● Task details: Using the material that follows, identify and copy each line with the string "Hcase".

● Material provided:
---------------

Lemma write_to_files_returns fs p prefix crate contents :
  p <> [] -> fs !! p = Some Dir -> (forall q, below p q -> fs !! q = None) ->
  returns (write_to_files crate p contents prefix fs) (fun fs' =>
    holds_exactly fs' p prefix crate contents /\ forall q, ~ below p q -> fs' !! q = fs !! q).
Proof.
  intros Hp Hdir Hempty. unfold write_to_files.
  eapply returns_mono.
  - apply (fold_loop_returns _ (fun pre fs' =>
      holds_exactly fs' p prefix crate (take (length pre) contents) /\
      forall q, ~ below p q -> fs' !! q = fs !! q)).
    { split; [|done]. intros q nd Hq. rewrite Hempty by done.
      split; [done|]. by intros (i & c & Hi & _). }
    intros pre i post fs' Hseq [Hhold Hsame].
    assert (seq 0 (length contents) !! length pre = Some i) as Hi
      by (rewrite Hseq; by apply list_lookup_middle).
    apply lookup_seq in Hi as [Hi Hlt]. cbn in Hi. subst i.
    apply returns_bind_index; [done|]. intros c Hc.
    set (new := path_join p (file_name prefix crate (length pre))).
    assert (Hnew : fs' !! new = None).
    { destruct (fs' !! new) as [nd|] eqn:Hs; [|done].
      apply Hhold in Hs; [|apply below_join].
      destruct Hs as (i & c' & Hi & Heq & _). apply app_inv_head in Heq. injection Heq as Heq.
      apply file_name_inj in Heq. subst i. rewrite lookup_take_ge in Hi by lia. done. }
    unfold write_file. replace (take (length new - 1) new) with p.
    2:{ unfold new, path_join. rewrite length_app. cbn [length].
        rewrite Nat.add_sub, take_app_length. done. }
    assert (Hd : is_dir fs' p = true)
      by (apply is_dir_spec; rewrite Hsame by apply below_irrefl; done).
    rewrite Hd. unfold is_dir at 1. rewrite Hnew. cbn [negb andb]. apply returns_ret. split.
    + intros q nd Hq. rewrite length_app, Nat.add_1_r.
      rewrite (take_S_r _ _ c) by done.
      destruct (decide (q = new)) as [->|Hne].
      * rewrite lookup_insert_eq. split.
        -- intros [= <-]. exists (length pre), c. split_and!; [|done..].
           apply list_lookup_middle. rewrite length_take. lia.
        -- intros (i & c' & Hi & Heq & ->). apply app_inv_head in Heq. injection Heq as Heq.
           apply file_name_inj in Heq. subst i.
           rewrite list_lookup_middle in Hi by (rewrite length_take; lia). congruence.
      * rewrite lookup_insert_ne by done. rewrite (Hhold q nd Hq). split.
        -- intros (i & c' & Hi & Heq). exists i, c'. split; [|done].
           rewrite lookup_app_l; [done|]. by apply lookup_lt_Some in Hi.
        -- intros (i & c' & [[_ Hi]|[Hi Hi']]%lookup_snoc_Some & Heq & ?); [by exists i, c'|].
           exfalso. apply Hne. rewrite Heq. unfold new. rewrite Hi, length_take. f_equal. f_equal. lia.
    + intros q Hq. rewrite lookup_insert_ne; [by apply Hsame|]. intros <-. apply Hq, below_join.
  - intros fs' [Hhold Hsame]. rewrite length_seq, firstn_all in Hhold. done.
Qed.

(** ** All the files of a crate *)

Lemma path_from_nonempty s : path_from s <> [].
Proof. apply split_skip_nonempty. Qed.

Lemma below_siblings p a b q : a <> b -> below (path_join p a) q -> ~ path_join p b `prefix_of` q.
Proof.
  intros Hab (x & r & ->) Hpre. unfold path_join in Hpre. rewrite <- !app_assoc in Hpre.
  apply prefix_app_inv in Hpre as (r' & Hr). cbn in Hr. congruence.
Qed.

Lemma take_join p name n : n <= length p -> take n (path_join p name) = take n p.
Proof. intros Hn. unfold path_join. by rewrite take_app_le. Qed.

(** An emptied directory leaves a well-formed tree. *)
Lemma emptied_wf p fs fs' : p <> [] -> fs_wf fs -> emptied p fs fs' -> fs_wf fs'.
Proof.
  intros Hp Hwf [Hdirs Hempty Hother] q x Hq Hsome.
  destruct (decide (p `prefix_of` q)) as [Hpre|Hpre].
  { rewrite Hempty in Hsome; [by destruct Hsome|]. destruct Hpre as [r ->].
    destruct r as [|y r]; [exists x, []; by rewrite app_nil_r|exists y, (r ++ [x])].
    by rewrite <- app_assoc. }
  assert (Hcase : (exists n, 0 < n <= length p /\ take n p = q ++ [x]) \/
    forall n, 0 < n <= length p -> take n p <> q ++ [x]).
  { destruct (decide (q ++ [x] `prefix_of` p)) as [[r ->]|Hn]; [left|right].
    - exists (length (q ++ [x])). rewrite !length_app. cbn. split; [lia|].
      rewrite take_app_le by (rewrite length_app; cbn; lia). apply take_ge. rewrite length_app. cbn. lia.
    - intros n _ Heq. apply Hn. rewrite <- Heq. apply prefix_take. }
  destruct Hcase as [(n & Hn & Heq)|Hno].
  - assert (Hn' : n = S (length q)).
    { apply (f_equal length) in Heq. rewrite length_take, length_app in Heq. cbn in Heq. lia. }
    assert (Hqn : q = take (length q) p).
    { apply (f_equal (take (length q))) in Heq.
      rewrite take_take, Nat.min_l, take_app_length in Heq by lia. done. }
    rewrite Hqn. apply Hdirs. split; [|lia]. destruct q; [done|cbn; lia].
  - destruct (decide (p `prefix_of` q ++ [x])) as [[r Hr]|Hpre'].
    { exfalso. destruct (list_snoc_case r) as [->|(r' & y & ->)].
      - apply (Hno (length p)); [destruct p; [done|cbn; lia]|].
        by rewrite firstn_all, Hr, app_nil_r.
      - apply Hpre. rewrite app_assoc in Hr. apply app_inj_tail in Hr as [-> _].
        by apply prefix_app_r. }
    rewrite Hother in Hsome by done. apply Hwf in Hsome; [|done].
    destruct (decide (q `prefix_of` p)) as [[r ->]|Hqp].
    + rewrite <- (take_app_length q r). apply Hdirs. rewrite length_app.
      destruct q; [done|cbn; lia].
    + rewrite Hother; [done..|]. intros n _ <-. apply Hqp, prefix_take.
Qed.

(** ** What a writer leaves alone *)

Lemma emptied_framed p name fs fs' :
  fs_wf fs -> emptied (path_join p name) fs fs' -> framed p fs fs'.
Proof.
  intros Hwf Hem. assert (Hne : path_join p name <> []) by (by destruct p). split.
  - by eapply emptied_wf.
  - intros q [Hpq Hqp]. apply (em_other _ _ _ Hem).
    + intros [r ->]. apply Hpq. unfold path_join. rewrite <- app_assoc. by apply prefix_app_r.
    + intros n _ <-. destruct (decide (n <= length p)) as [Hn|Hn].
      * apply Hqp. unfold path_join. rewrite take_app_le by done. apply prefix_take.
      * apply Hpq. unfold path_join. rewrite take_app_ge by lia. by apply prefix_app_r.
  - apply (em_other _ _ _ Hem).
    + intros [r Hr]. by destruct p.
    + intros n [Hn _] Heq. destruct n; [lia|]. by destruct p.
Qed.

Lemma written_framed p name fs fs' prefix crate contents :
  fs_wf fs -> fs !! path_join p name = Some Dir ->
  holds_exactly fs' (path_join p name) prefix crate contents ->
  (forall q, ~ below (path_join p name) q -> fs' !! q = fs !! q) -> framed p fs fs'.
Proof.
  intros Hwf Hdir Hhold Hsame. set (d := path_join p name) in *. split.
  - intros q x Hq [nd Hx]. destruct (decide (d `prefix_of` q)) as [Hpre|Hpre].
    + assert (Hb : below d (q ++ [x])).
      { destruct Hpre as [[|y r] ->].
        - exists x, []. by rewrite app_nil_r.
        - exists y, (r ++ [x]). by rewrite <- app_assoc. }
      apply Hhold in Hx as (i & c & _ & Heq & _); [|done].
      apply app_inj_tail in Heq as [-> _]. rewrite Hsame by apply below_irrefl. done.
    + assert (Hnq : ~ below d q).
      { intros (y & r & ->). apply Hpre. by apply prefix_app_r. }
      rewrite Hsame by done. apply (Hwf q x Hq). exists nd. rewrite <- Hsame; [done|].
      intros (y & r & Heq). destruct (list_snoc_case (y :: r)) as [Hr|(r' & z & Hr)]; [done|].
      rewrite Hr, app_assoc in Heq. apply app_inj_tail in Heq as [-> _].
      apply Hpre. by apply prefix_app_r.
  - intros q [Hpq _]. apply Hsame. intros (y & r & ->). apply Hpq. unfold d, path_join.
    rewrite <- !app_assoc. by apply prefix_app_r.
  - apply Hsame. intros (y & r & Heq). by destruct d.
Qed.

Lemma holds_exactly_framed p q name prefix crate contents fs fs' :
  framed p fs fs' -> apart p q -> holds_exactly fs (path_join q name) prefix crate contents ->
  holds_exactly fs' (path_join q name) prefix crate contents.
Proof.
  intros Hf [Hpq Hqp] Hhold r nd Hr. rewrite (fr_same _ _ _ Hf); [by apply Hhold|].
  destruct Hr as (x & l & ->). unfold path_join. rewrite <- !app_assoc.
  destruct (decide (p `prefix_of` q ++ [name] ++ x :: l)) as [Hpre|Hpre].
  - exfalso. destruct (prefix_weak_total p q (q ++ [name] ++ x :: l) Hpre) as [?|?];
      [by apply prefix_app_r|done..].
  - split; [done|]. intros Hpre'. apply Hqp. etrans; [by apply prefix_app_r|exact Hpre'].
Qed.

(** The first step of the writers: a file in the place of the directory is removed. *)
Lemma clear_file_returns fs p :
  fs_wf fs -> p <> [] -> no_file_above fs p ->
  returns (if is_file fs p then remove_file fs p else mret fs) (fun fs1 =>
    framed p fs fs1 /\ forall name, no_file_above fs1 (path_join p name)).
Proof.
  intros Hwf Hp Hno.
  assert (Hjoin : forall fs1 : Fs, is_file fs1 p = false ->
    (forall q, q <> p -> fs1 !! q = fs !! q) -> forall name, no_file_above fs1 (path_join p name)).
  { intros fs1 Hf Hsame name n Hn. unfold path_join in Hn. rewrite length_app in Hn. cbn in Hn.
    rewrite take_join by lia. destruct (decide (n = length p)) as [->|Hne]; [by rewrite firstn_all|].
    unfold is_file. rewrite Hsame.
    - apply (Hno n). lia.
    - intros Heq. apply (f_equal length) in Heq. rewrite length_take in Heq. lia. }
  destruct (is_file fs p) eqn:Hf; [|by apply returns_ret; split; [split|apply Hjoin]].
  unfold remove_file. rewrite Hf. apply returns_ret.
  pose proof Hf as [c Hc]%is_file_spec. split; [split|].
  - intros q x Hq Hsome. assert (Hsome' : is_Some (fs !! (q ++ [x]))).
    { destruct Hsome as [nd Hnd]. by apply lookup_delete_Some in Hnd as [_ Hnd]. }
    apply Hwf in Hsome'; [|done]. rewrite lookup_delete_ne; [done|]. intros <-. congruence.
  - intros q [Hpq _]. rewrite lookup_delete_ne; [done|]. by intros ->.
  - by rewrite lookup_delete_ne by done.
  - apply Hjoin; [|intros q Hq; by rewrite lookup_delete_ne].
    unfold is_file. by rewrite lookup_delete_eq.
Qed.

(** A second directory next to an emptied one can be emptied. *)
Lemma emptied_sibling fs fs' p a b :
  no_file_above fs (path_join p a) -> emptied (path_join p a) fs fs' ->
  no_file_above fs' (path_join p b).
Proof.
  intros Hno [Hdirs _ Hother] n Hn. unfold path_join in Hn. rewrite length_app in Hn. cbn in Hn.
  rewrite take_join by lia. destruct n as [|n].
  - specialize (Hno 0). unfold is_file in *. cbn in *. rewrite Hother.
    + apply Hno. unfold path_join. rewrite length_app. cbn. lia.
    + intros [r Hr]. by destruct p.
    + intros n [Hn' _]. destruct n; [lia|]. by destruct p.
  - rewrite <- (take_join p a) by lia. unfold is_file. rewrite Hdirs; [done|].
    unfold path_join. rewrite length_app. cbn. lia.
Qed.

Lemma emptied_dir p fs fs' : p <> [] -> emptied p fs fs' -> fs' !! p = Some Dir.
Proof.
  intros Hp Hem. rewrite <- (firstn_all p) at 1. apply (em_dirs _ _ _ Hem).
  destruct p; [done|cbn; lia].
Qed.

(** One directory is emptied. *)
Lemma make_dir_returns fs p name :
  fs_wf fs -> no_file_above fs (path_join p name) ->
  returns (ensure_empty_dir (path_join p name) fs) (fun fs' =>
    emptied (path_join p name) fs fs' /\ framed p fs fs' /\
    fs' !! path_join p name = Some Dir).
Proof.
  intros Hwf Hno. eapply returns_mono;
    [apply ensure_empty_dir_returns; [done|apply join_nonempty|done]|].
  intros fs' Hem. split_and!; [done|by eapply emptied_framed|].
  by eapply emptied_dir; [apply join_nonempty|].
Qed.
(* ===== verification/ImplUtil.v ===== *)
(** The methods of the crate ([fuzz_target/impl_util.rs]): the impl blocks of the render
    cache, the substitution of [Self], and the functions that the impls add to the graph. *)

From S2P Require Import Prelude RustStd CleanTypes CleanItems DocFold Passes.
From S2P Require Import RenderCache CallTypes PreludeTypes FuzzableTypes ApiUtil ModVisibility.
From S2P Require Import ApiFunction ApiSequence ApiGraph Samples.

Record CrateImplCollection := mk_CrateImplCollection {
  impl_types : list (Impl Item);
  impl_trait_for_types : list (Impl Item)
}.

Definition CrateImplCollection_new : CrateImplCollection :=
  {| impl_types := []; impl_trait_for_types := [] |}.

Definition add_impl (self : CrateImplCollection) (impl_ : Impl Item) : CrateImplCollection :=
  match trait_ impl_ with
  | None => {| impl_types := impl_types self ++ [impl_];
               impl_trait_for_types := impl_trait_for_types self |}
  | Some _ => {| impl_types := impl_types self;
                 impl_trait_for_types := impl_trait_for_types self ++ [impl_] |}
  end.

Definition full_path (paths : list string) : string :=
  match head paths with
  | None => EmptyString
  | Some path =>
      foldl (fun full current_path => full +:+ "::" +:+ current_path) path (tail paths)
  end.

(** ** [Self] *)

Fixpoint is_param_self_type (ty_ : Type_) : bool :=
  if is_self_type ty_ then true
  else
    match ty_ with
    | BorrowedRef _ _ inner_ty => if is_param_self_type inner_ty then true else false
    | ResolvedPath (mk_Path _ _ segments) _ _ _ =>
        existsb (fun path_segment =>
          match path_segment with
          | mk_PathSegment _ (AngleBracketed args _) =>
              existsb (fun generic_arg =>
                match generic_arg with
                | GenericArg_Type generic_ty => is_param_self_type generic_ty
                | _ => false
                end) args
          | mk_PathSegment _ (Parenthesized inputs output) =>
              existsb is_param_self_type inputs
              || match output with
                 | Some output_type => is_param_self_type output_type
                 | None => false
                 end
          end) segments
    | _ => false
    end.

(** [if is_param_self_type(t) { replace(t) } else { t.clone() }]. *)
Definition replace_if_self (replace : Type_ -> Type_) (t : Type_) : Type_ :=
  if is_param_self_type t then replace t else t.

Fixpoint replace_self_type (self_type impl_type : Type_) : Type_ :=
  if is_self_type self_type then impl_type
  else
    match self_type with
    | BorrowedRef lifetime mutability inner_type =>
        if is_param_self_type inner_type then
          BorrowedRef lifetime mutability (replace_self_type inner_type impl_type)
        else self_type
    | ResolvedPath (mk_Path global res segments) param_names did is_generic =>
        if negb (is_param_self_type self_type) then self_type
        else
          let new_segments := List.map (fun path_segment =>
            match path_segment with
            | mk_PathSegment name (AngleBracketed args bindings) =>
                mk_PathSegment name (AngleBracketed
                  (List.map (fun generic_arg =>
                    match generic_arg with
                    | GenericArg_Type generic_type =>
                        GenericArg_Type
                          (replace_if_self (fun t => replace_self_type t impl_type) generic_type)
                    | _ => generic_arg
                    end) args) bindings)
            | mk_PathSegment name (Parenthesized inputs output) =>
                mk_PathSegment name (Parenthesized
                  (List.map (replace_if_self (fun t => replace_self_type t impl_type)) inputs)
                  (match output with
                   | None => None
                   | Some output_type =>
                       Some (replace_if_self (fun t => replace_self_type t impl_type) output_type)
                   end))
            end) segments in
          ResolvedPath (mk_Path global res new_segments) param_names did is_generic
    | _ => self_type
    end.

(** ** The methods of an impl *)
Section analyse.
Variable cache : gmap PrimitiveType DefId.

(** The loop that replaces [Self] in the parameters. *)
Definition replace_inputs (for_ : Type_) (inputs : list Type_) : outcome (list Type_ * bool) :=
  fold_loop (fun index '(inputs, contains_self_type) =>
    ty_ ← inputs.[index];
    if is_param_self_type ty_ then
      inputs ← vec_store inputs index (replace_self_type ty_ for_);
      mret (inputs, true)
    else mret (inputs, contains_self_type))
    (seq 0 (length inputs)) (inputs, false).

Definition replace_output (for_ : Type_) (output : option Type_) : option Type_ :=
  match output with
  | None => None
  | Some ty_ =>
      if is_param_self_type ty_ then Some (replace_self_type ty_ for_) else Some ty_
  end.

(** One item of an impl; [Break] is the [return] of [_analyse_impl]. *)
Definition analyse_item (impl_ : Impl Item) (trait_full_name type_full_name : option string)
    (item : Item) (api_graph : ApiGraph) : outcome (flow ApiGraph Empty_set) :=
  match item_inner item with
  | MethodItem _method =>
      let 'mk_FnDecl inputs output _ _ := fn_decl _method in
      let generics := fn_generics _method in
      let inputs := _extract_input_types inputs in
      let output := _extract_output_type output in
      r ← replace_inputs (for_ impl_) inputs;
      let '(inputs, contains_self_type) := (r : list Type_ * bool) in
      let output := replace_output (for_ impl_) output in
      let method_type_name :=
        if contains_self_type then
          match trait_full_name with
          | Some trait_name => Some trait_name
          | None => type_full_name
          end
        else type_full_name in
      match method_type_name with
      | None => mret (Break api_graph)
      | Some method_type_name =>
          name ← unwrap (item_name item);
          let method_name := method_type_name +:+ "::" +:+ name in
          let api_unsafety := ApiUnsafety._get_unsafety_from_fnheader (fn_unsafety _method) in
          match trait_ impl_ with
          | None =>
              mret (Next (add_api_function api_graph
                {| full_name := method_name; generics := generics; inputs := inputs;
                   output := output; _trait_full_path := None;
                   ApiFunction._unsafe_tag := api_unsafety |}))
          | Some _ =>
              match trait_full_name with
              | Some real_trait_name =>
                  mret (Next (add_api_function api_graph
                    {| full_name := method_name; generics := generics; inputs := inputs;
                       output := output; _trait_full_path := Some real_trait_name;
                       ApiFunction._unsafe_tag := api_unsafety |}))
              | None => mret (Break api_graph)
              end
          end
      end
  | _ => mret (Next api_graph)
  end.

Definition _analyse_impl (impl_ : Impl Item) (full_name_map : FullNameMap) (api_graph : ApiGraph)
    : outcome ApiGraph :=
  trait_full_name ←
    match trait_ impl_ with
    | None => mret None
    | Some trait_ =>
        trait_ty_def_id ← unwrap (def_id cache trait_);
        mret (_get_full_name full_name_map trait_ty_def_id)
    end;
  let type_full_name :=
    match def_id cache (for_ impl_) with
    | Some def_id => _get_full_name full_name_map def_id
    | None => None
    end in
  run_loop (analyse_item impl_ trait_full_name type_full_name) (items impl_) api_graph.
End analyse.

(** ** The names and the impls of the cache *)
Section extract.
Context `{HashOrder}.

Definition name_paths (cache : Cache) (full_name_map : FullNameMap) : FullNameMap :=
  foldl (fun m '(did, (strings, item_type)) => push_mapping m did (full_path strings) item_type)
    full_name_map (map_order 8 (paths (cache_crawl cache))).

Definition name_external_paths (cache : Cache) (full_name_map : FullNameMap) : FullNameMap :=
  foldl (fun m '(did, (strings, item_type)) =>
    let full_name := full_path strings in
    if is_preluded_type full_name then push_mapping m did full_name item_type else m)
    full_name_map (map_order 9 (external_paths (cache_info cache))).

Definition collect_type_impls (impls : list RenderImpl) (collection : CrateImplCollection)
    : outcome CrateImplCollection :=
  fold_loop (fun impl_ collection =>
    impl_ ← inner_impl impl_; mret (add_impl collection impl_)) impls collection.

Definition collect_impls (cache : Cache) (full_name_map : FullNameMap)
    : outcome CrateImplCollection :=
  fold_loop (fun '(did, impls) collection =>
    match _get_full_name full_name_map did with
    | Some _ => collect_type_impls impls collection
    | None => mret collection
    end) (map_order 10 (impls (cache_crawl cache))) CrateImplCollection_new.

(** The cache of the thread is set only after the extraction: [Type::def_id] finds no
    primitive type. *)
Definition extract_impls_from_cache (cache : Cache) (full_name_map : FullNameMap)
    (api_graph : ApiGraph) : outcome (FullNameMap * ApiGraph) :=
  let full_name_map := name_external_paths cache (name_paths cache full_name_map) in
  let api_graph := set_full_name_map api_graph full_name_map in
  crate_impl_collection ← collect_impls cache full_name_map;
  api_graph ← fold_loop (fun impl_ g => _analyse_impl unset_cache impl_ full_name_map g)
    (impl_types crate_impl_collection) api_graph;
  api_graph ← fold_loop (fun impl_ g => _analyse_impl unset_cache impl_ full_name_map g)
    (impl_trait_for_types crate_impl_collection) api_graph;
  mret (full_name_map, api_graph).
End extract.
(** Adding a function, and adding a module. *)
Lemma walked_function x f g :
  function_at x f -> module_items x.2 = None -> walked (eq x) g (add_api_function g f).
Proof.
  intros Hf Hno.
  destruct (add_api_function_adds (fun f => function_at x f) g f Hf)
    as [Hn (new & Hfs & Hnew) Hm Hc].
  split; try done; rewrite ?Hm; try done.
  - exists new. split; [done|]. eapply Forall_impl; [exact Hnew|]. intros f' [? ?]. eauto.
  - intros x' f' <- (name & func & ins & out & v & a & H1 & H2 & H3 & ->) [Hg Hs].
    destruct Hf as (name' & func' & ins' & out' & v' & a' & H1' & H2' & H3' & ->).
    assert (func' = func) as -> by congruence. assert (name' = name) as -> by congruence.
    rewrite H3 in H3'. injection H3' as -> -> _ _.
    unfold add_api_function. rewrite Hg, Hs. cbn. set_solver.
  - by left.
  - intros path v [Hv|(x' & <- & (name & _ & [items Hi] & _))]; [by exists v|]. congruence.
Qed.

Lemma walked_nothing x g :
  (forall f, ~ function_at x f) -> module_items x.2 = None -> walked (eq x) g g.
Proof.
  intros Hno Hmod. split; try done.
  - exists []. by rewrite app_nil_r.
  - intros x' f <- Hf. by destruct (Hno f).
  - by left.
  - intros path v [Hv|(x' & <- & (name & _ & [items Hi] & _))]; [by exists v|]. congruence.
Qed.
Lemma write_all_returns h dir fs :
  CRATE_TEST_DIR !! crate_name h = Some dir -> test_dir h = dir ->
  tree_ok (crate_name h) dir fs ->
  returns (fs ← write_files h fs;
           if can_generate_libfuzzer_target (crate_name h) then write_libfuzzer_files h fs
           else mret fs) (fun fs' =>
    holds_exactly fs' (path_join (path_from dir) _TEST_FILE_DIR) "test" (crate_name h)
      (test_files h) /\
    holds_exactly fs' (path_join (path_from dir) _REPRODUCE_FILE_DIR) "replay" (crate_name h)
      (reproduce_files h) /\
    forall ldir, LIBFUZZER_FUZZ_TARGET_DIR !! crate_name h = Some ldir ->
      holds_exactly fs' (path_join (path_from ldir) _LIBFUZZER_DIR_NAME) "fuzz_target"
        (crate_name h) (libfuzzer_files h)).
Proof.
  intros Hdir <- (Hwf & Hno & Hlno).
  eapply returns_bind; [by apply write_files_returns|].
  intros fs1 (Hf1 & Hd1 & Htest & Hreplay). unfold can_generate_libfuzzer_target.
  destruct (LIBFUZZER_FUZZ_TARGET_DIR !! crate_name h) as [ldir|] eqn:Hl; cbn.
  2:{ apply returns_ret. by split_and!. }
  pose proof (target_dirs_apart _ _ _ Hdir Hl) as Hapart.
  eapply returns_mono.
  - apply (write_libfuzzer_files_returns h fs1 ldir Hl); [apply Hf1|].
    eapply no_file_above_framed; [done|apply path_from_nonempty|done..|by apply Hlno].
  - intros fs2 [Hf2 Hlib].
    assert (Hapart' : apart (path_from ldir) (path_from (test_dir h))) by (split; apply Hapart).
    split_and!; [by eapply holds_exactly_framed..|]. by intros ? [= <-].
Qed.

---------------

● Written answer:
  assert (Hcase : (exists n, 0 < n <= length p /\ take n p = q ++ [x]) \/
  destruct Hcase as [(n & Hn & Heq)|Hno].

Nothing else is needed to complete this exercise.